House of Commons photo

Crucial Fact

  • His favourite word was criminal.

Last in Parliament March 2008, as Liberal MP for Vancouver Quadra (B.C.)

Won his last election, in 2006, with 49% of the vote.

Statements in the House

Canada Elections Act January 31st, 2007

Mr. Speaker, that was part of our discussion in the committee. I think we will need to be very careful to ensure that people who want to vote are not left out and we need to ensure this sort of process works. It is certainly what we had in mind when we were given assurances by the Chief Electoral Officer that electoral officials could actually go into shelters to seek that kind of vouching.

Canada Elections Act January 31st, 2007

Mr. Speaker, this is a matter of balance. If we are to have an electoral system with integrity, it needs to have sufficient rigour to give confidence to the general public that fraud cannot be perpetrated.

Having worked in the downtown Vancouver east side as a legal aid lawyer, I know the problems well and I know the despair in which many people live. I think we need to be vigilant, and I know the member for Vancouver East will be, in ensuring that electoral officials do more targeted enumeration in shelters, in single room occupancy hotels and in areas where people, who might otherwise not be able to avail themselves of being registered, get registered. We also need to have special provisions to go into shelters at election time to perhaps make the voting process taken to people in an easier way.

However, the concerns that were raised about sequential and multiple vouching I take as a warning for us to be more vigilant. If that proves to be true, we need to continue being careful that it does not exclude people, but if we find it does, then this is a work in progress and--

Canada Elections Act January 31st, 2007

Mr. Speaker, the standard we use in advising other countries in their electoral commissions and their electoral processes and in monitoring those elections is free and fair. Were the elections free and fair? When we say free, we are talking about the right of every adult person to vote, which is a charter right in Canada. The fair side is equally important to the equation of having an election. Fairness means the integrity of the process.

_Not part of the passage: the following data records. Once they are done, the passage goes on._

(** X25: the status of a response is consulted by [completeTask] only.
    The loaders of state and leaderboard, the quest start, the score
    handler and the coach of [static/gamescript.js], and the loaders and
    [saveProgress] of the earlier script, treat a response with an error
    status as they treat a successful one with the same body;
    [saveProgress] confirms whatever arrives.  [completeTask] tells them
    apart. *)
Theorem status_is_consulted_by_completeTask_only (pg : page) (ok : bool)
    (b : body) (o : object) (w : world) (old : Legacy.world) :
  after_leaderboard pg (Replied ok b) w = after_leaderboard pg (Replied true b) w
  /\ after_state pg (Replied ok b) w = after_state pg (Replied true b) w
  /\ after_questStart (Replied ok b) w = after_questStart (Replied true b) w
  /\ after_questScore (Replied ok b) w = after_questScore (Replied true b) w
  /\ after_coachChat (Replied ok b) w = after_coachChat (Replied true b) w
  /\ LegacyLoad.after_loadState (Replied ok b) old
     = LegacyLoad.after_loadState (Replied true b) old
  /\ LegacyLoad.after_loadProgress (Replied ok b) old
     = LegacyLoad.after_loadProgress (Replied true b) old
  /\ Legacy.alerts (LegacyLoad.after_saveProgress (Replied ok b) old)
     = Legacy.alerts old ++ ["Progress saved!"]
  /\ after_completeTask (Replied false (Object o)) w
     <> after_completeTask (Replied true (Object o)) w
  /\ Legacy.after_completeTask (Replied false (Object o)) old
     <> Legacy.after_completeTask (Replied true (Object o)) old.
Proof.
  split.
  { unfold after_leaderboard.
    destruct b as [| | [| r1 rs] | o']; reflexivity. }
  do 7 (split; [destruct b as [| | rows | o']; reflexivity |]).
  split.
  - cbn [after_completeTask]. intros H.
    apply (f_equal (fun v => length (alerts v))) in H.
    cbn [alert alerts refresh loadLeaderboard loadState fetch] in H.
    rewrite length_app in H. cbn [length] in H. lia.
  - cbn [Legacy.after_completeTask]. intros H.
    apply (f_equal (fun v => length (Legacy.alerts v))) in H.
    cbn [Legacy.alert Legacy.alerts Legacy.with_page] in H.
    rewrite length_app in H. cbn [length] in H. lia.
Qed.

End TwoScripts.
(** C6. A save request that fails is logged at error level, its record is
    left as it was on the panel, and the loop goes on with the rest of the
    batch: a batch of records that are all sent returns normally with every
    record posted once, in order, whatever the panel answered to each. *)
Theorem batchChange_save_failure_is_local (E : env) :
  (forall r rest s msg,
     sendable r = true ->
     save_reply E (trace s) (payload r) = Some msg ->
     batchChange_loop E (r :: rest) s =
     batchChange_loop E rest
       (State (authData s) (authorization s)
          (trace s ++
             [PostSave (authorization s) (payload r);
              Log Error (SaveFailed (get (payload r) "type")
                                    (get (payload r) "id")
                                    (RequestFailed msg))]))) /\
  (forall batch s,
     truthy (authData s) = true ->
     Forall (fun r => sendable r = true) batch ->
     fst (batchChange E batch s) = Ok tt /\
     posted (trace (snd (batchChange E batch s))) =
       posted (trace s) ++ map payload batch).
Proof.
  split.
  - intros r rest s msg Hr Hfail.
    rewrite batchChange_loop_cons, (batchChange_step_sendable E r s Hr).
    unfold after_save. now rewrite Hfail.
  - intros batch s Hauth Hbatch.
    unfold batchChange, read, set_authorization, mbind, M_bind.
    rewrite Hauth. cbn.
    destruct (batchChange_loop_sendable E batch
                (State (authData s) (authData s) (trace s)) Hbatch)
      as (s' & Hrun & _ & _ & Hposted).
    rewrite Hrun. split; [reflexivity | exact Hposted].
Qed.
(** * A shallow embedding of [search_engine.py]

    The engine of [src/search_engine.py] (class [SearchEngine]) is embedded
    as a record of its five attributes and a state-and-exception monad over
    that record.  Python integers are [Z], Python dictionaries are [gmap]s
    (an association list where the iteration order is observable), Python
    sets are [gset]s, and Python floats are idealised as real numbers:
    [math.log] is [ln], true division is division in [R], and [round] is
    rounding half to even on the reals.  A string is a sequence of code
    points below 256.  The request handlers of [src/main.py] that reach
    the engine are methods of the same monad, over the one engine the
    module creates. *)

From Stdlib Require Import ZArith String Ascii List Reals Lra Lia.
From stdpp Require Import gmap strings list fin_maps sorting.

Local Open Scope Z_scope.

(** ** Characters and the tokenizer ([SearchEngine._tokenize]) *)

Module Tokenizer.

Definition code (c : ascii) : N := N_of_ascii c.

Definition in_range (lo hi : N) (c : ascii) : bool :=
  ((lo <=? code c) && (code c <=? hi))%N.

(** [str.lower] on one code point below 256: [A-Z] and the Latin-1 capitals
    (all of 192..222 but the multiplication sign 215) move up by 32. *)
Definition char_lower (c : ascii) : ascii :=
  if in_range 65 90 c || (in_range 192 222 c && negb (code c =? 215)%N)
  then ascii_of_N (code c + 32)
  else c.

(** The class [\s] of a [str] pattern, which is also what [str.split]
    splits on: tab to carriage return, the four separators 28..31, space,
    NEL and the no-break space. *)
Definition isspace (c : ascii) : bool :=
  in_range 9 13 c || in_range 28 32 c || (code c =? 133)%N || (code c =? 160)%N.

(** The class [[a-z0-9]]. *)
Definition is_lower_alnum (c : ascii) : bool :=
  in_range 97 122 c || in_range 48 57 c.

Fixpoint str_map (f : ascii → ascii) (s : string) : string :=
  match s with
  | EmptyString => EmptyString
  | String c s' => String (f c) (str_map f s')
  end.

Definition lower (text : string) : string := str_map char_lower text.

(** [re.sub(r'[^a-z0-9\s]', ' ', text)] *)
Definition sub_non_alnum (text : string) : string :=
  str_map (λ c, if is_lower_alnum c || isspace c then c else " "%char) text.

Definition flush (cur : string) : list string :=
  match cur with
  | EmptyString => []
  | _ => [cur]
  end.

(** [text.split()]: [cur] is the word being read. *)
Fixpoint split_from (cur : string) (text : string) : list string :=
  match text with
  | EmptyString => flush cur
  | String c rest =>
      if isspace c then flush cur ++ split_from EmptyString rest
      else split_from (cur +:+ String c EmptyString) rest
  end.

Definition split (text : string) : list string := split_from EmptyString text.

Definition nonempty (word : string) : bool :=
  match word with
  | EmptyString => false
  | _ => true
  end.

Definition _tokenize (text : string) : list string :=
  let text := lower text in
  let text := sub_non_alnum text in
  let words := List.filter nonempty (split text) in
  words.

End Tokenizer.
Export Tokenizer.

(** ** Data model *)

Module Document.
Record t := mk { id : Z; title : string; content : string }.
End Document.

(** A dictionary that is iterated, [self.documents] and the local
    [doc_scores]: an association list in insertion order, which is the
    order [values()] and [items()] follow. *)
Module OrderedDict.
Section ordered_dict.
Context {V : Type}.

Fixpoint getitem (d : list (Z * V)) (k : Z) : option V :=
  match d with
  | [] => None
  | (k', v) :: d' => if decide (k' = k) then Some v else getitem d' k
  end.

Fixpoint setitem (d : list (Z * V)) (k : Z) (v : V) : list (Z * V) :=
  match d with
  | [] => [(k, v)]
  | (k', v') :: d' =>
      if decide (k' = k) then (k, v) :: d' else (k', v') :: setitem d' k v
  end.

Definition values (d : list (Z * V)) : list V := d.*2.
Definition items (d : list (Z * V)) : list (Z * V) := d.

End ordered_dict.
End OrderedDict.

Definition len {A} (l : list A) : Z := Z.of_nat (length l).

(** An entry of the inverted index is the two-element list
    [[doc_id, positions]]. *)
Record SearchEngine := mkEngine {
  inverted_index : gmap string (list (Z * list Z));
  documents : list (Z * Document.t);
  doc_word_counts : gmap Z Z;
  word_doc_frequency : gmap string Z;
  next_doc_id : Z
}.

(** [SearchEngine.__init__] *)
Definition __init__ : SearchEngine :=
  {| inverted_index := ∅; documents := []; doc_word_counts := ∅;
     word_doc_frequency := ∅; next_doc_id := 1 |}.

Definition set_inverted_index (v : gmap string (list (Z * list Z))) (e : SearchEngine) :=
  {| inverted_index := v; documents := documents e;
     doc_word_counts := doc_word_counts e;
     word_doc_frequency := word_doc_frequency e; next_doc_id := next_doc_id e |}.
(** X21.  [analyzeUrl] answers Green exactly when every signal is good:
    the URL parses, uses https, has a TLD that is not on the list, and was
    answered with a status from 200 to 399, in less than 800 ms, with HTML
    content.  That is also the only way to the score 80. *)
Theorem analyzeUrl_green (b : Analyzer.Browser) (target : string) :
  (Analyzer.color (Analyzer.analyzeUrl b target) = "Green"
   <-> Analyzer.allGood b target = true)
  /\ (Analyzer.score (Analyzer.analyzeUrl b target) = 80
      <-> Analyzer.allGood b target = true).
Proof.
  analyze b target; try lia;
    (split; split; intros G; try reflexivity; try discriminate G;
     cbn in G; try discriminate G; try lia).
Qed.

(* ===================================================================== *)
(** * More on the evidence aggregator                                     *)
(* ===================================================================== *)

Lemma toLowerCase_app s t :
  Js.toLowerCase (s ++ t) = Js.toLowerCase s ++ Js.toLowerCase t.
Proof. induction s as [|c s IH]; [reflexivity|]. cbn. now rewrite IH. Qed.

(** Lower-casing a character and comparing it with a character of
    "https://" is matching it against that character without regard to
    case. *)
Lemma lower_char_matches p c :
  In p (list_ascii_of_string "https://") ->
  (if ascii_dec p (Js.lowerChar c) then true else false) = Js.ciEq p c.
Proof.
  intros Hp.
  assert (A : forallb
                (fun q =>
                   forallb
                     (fun n =>
                        Bool.eqb
                          (if ascii_dec q (Js.lowerChar (ascii_of_nat n))
                           then true else false)
                          (Js.ciEq q (ascii_of_nat n)))
                     (seq 0 256))
                (list_ascii_of_string "https://") = true)
    by (vm_compute; reflexivity).
  pose proof (proj1 (forallb_forall _ _) A p Hp) as B.
  assert (I : In (nat_of_ascii c) (seq 0 256)).
  { apply in_seq. pose proof (nat_ascii_bounded c). lia. }
  pose proof (proj1 (forallb_forall _ _) B (nat_of_ascii c) I) as C.
  cbv beta in C. rewrite ascii_nat_embedding in C.
  now apply Bool.eqb_prop in C.
Qed.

We as legislators have a duty to ensure that there is integrity in the voter process, so that it will be fairly applied and available to Canadians. Hon. members opposite have spoken of marginalized communities. Of course that means they must be given every possible opportunity within the integrity of the system to vote. That is fairness. It is also fairness to ensure that fraud cannot be perpetrated. I suggest that is what this bill is intended to do.

We have had a long series of discussions and processes to get to this point, including the Chief Electoral Officer's report after the January 2006 election to the committee, our committee's report to the House, and the response of the government in Bill C-31.

The bill makes a number of improvements. It improves access for the disabled. There are more convenient locations for advanced polls. There is access for candidates as well as election officials to gated communities. The processes of the electoral office also allow candidate access to malls or privately owned public spaces where often candidates are not allowed to communicate with the public. A former chief electoral officer made it very clear that there will also be an opportunity for electoral officials to go to perhaps seniors houses and shelters, places where people may not be able to get to the polls. I would suggest that we as a committee and we as legislators be immensely vigilant going forward to ensure that marginalized groups are not left out.

We on this side of the House had real concerns with the electoral officials and other witnesses who came before us. We implored the Chief Electoral Officer to be more vigilant and more targeted in areas of low enumeration or voter turnout. That office has taken on that responsibility.

We also asked that in areas, whether it is an intercity or a remote community, an aboriginal community or otherwise, where people in the past have shown an inability to exercise their franchise, that more vigilant and more targeted enumeration takes place.

With the special concern that has been raised with respect to aboriginal communities, remote communities in particular, we put to the Chief Electoral Officer that an acceptable form of government picture identification could be an aboriginal status card, if it had an address on it. If the address is not on it, then there could be a letter from the band office or something else indicating the address of the person together with the card in order to satisfy the requirements.

While we must be extremely vigilant that marginalized groups are not left out of the process, we must also be vigilant and ensure that there is no opportunity for voter fraud, not by those people, but by others who may for unscrupulous reasons, and with many more resources, try to defeat the process and the fairness of the process.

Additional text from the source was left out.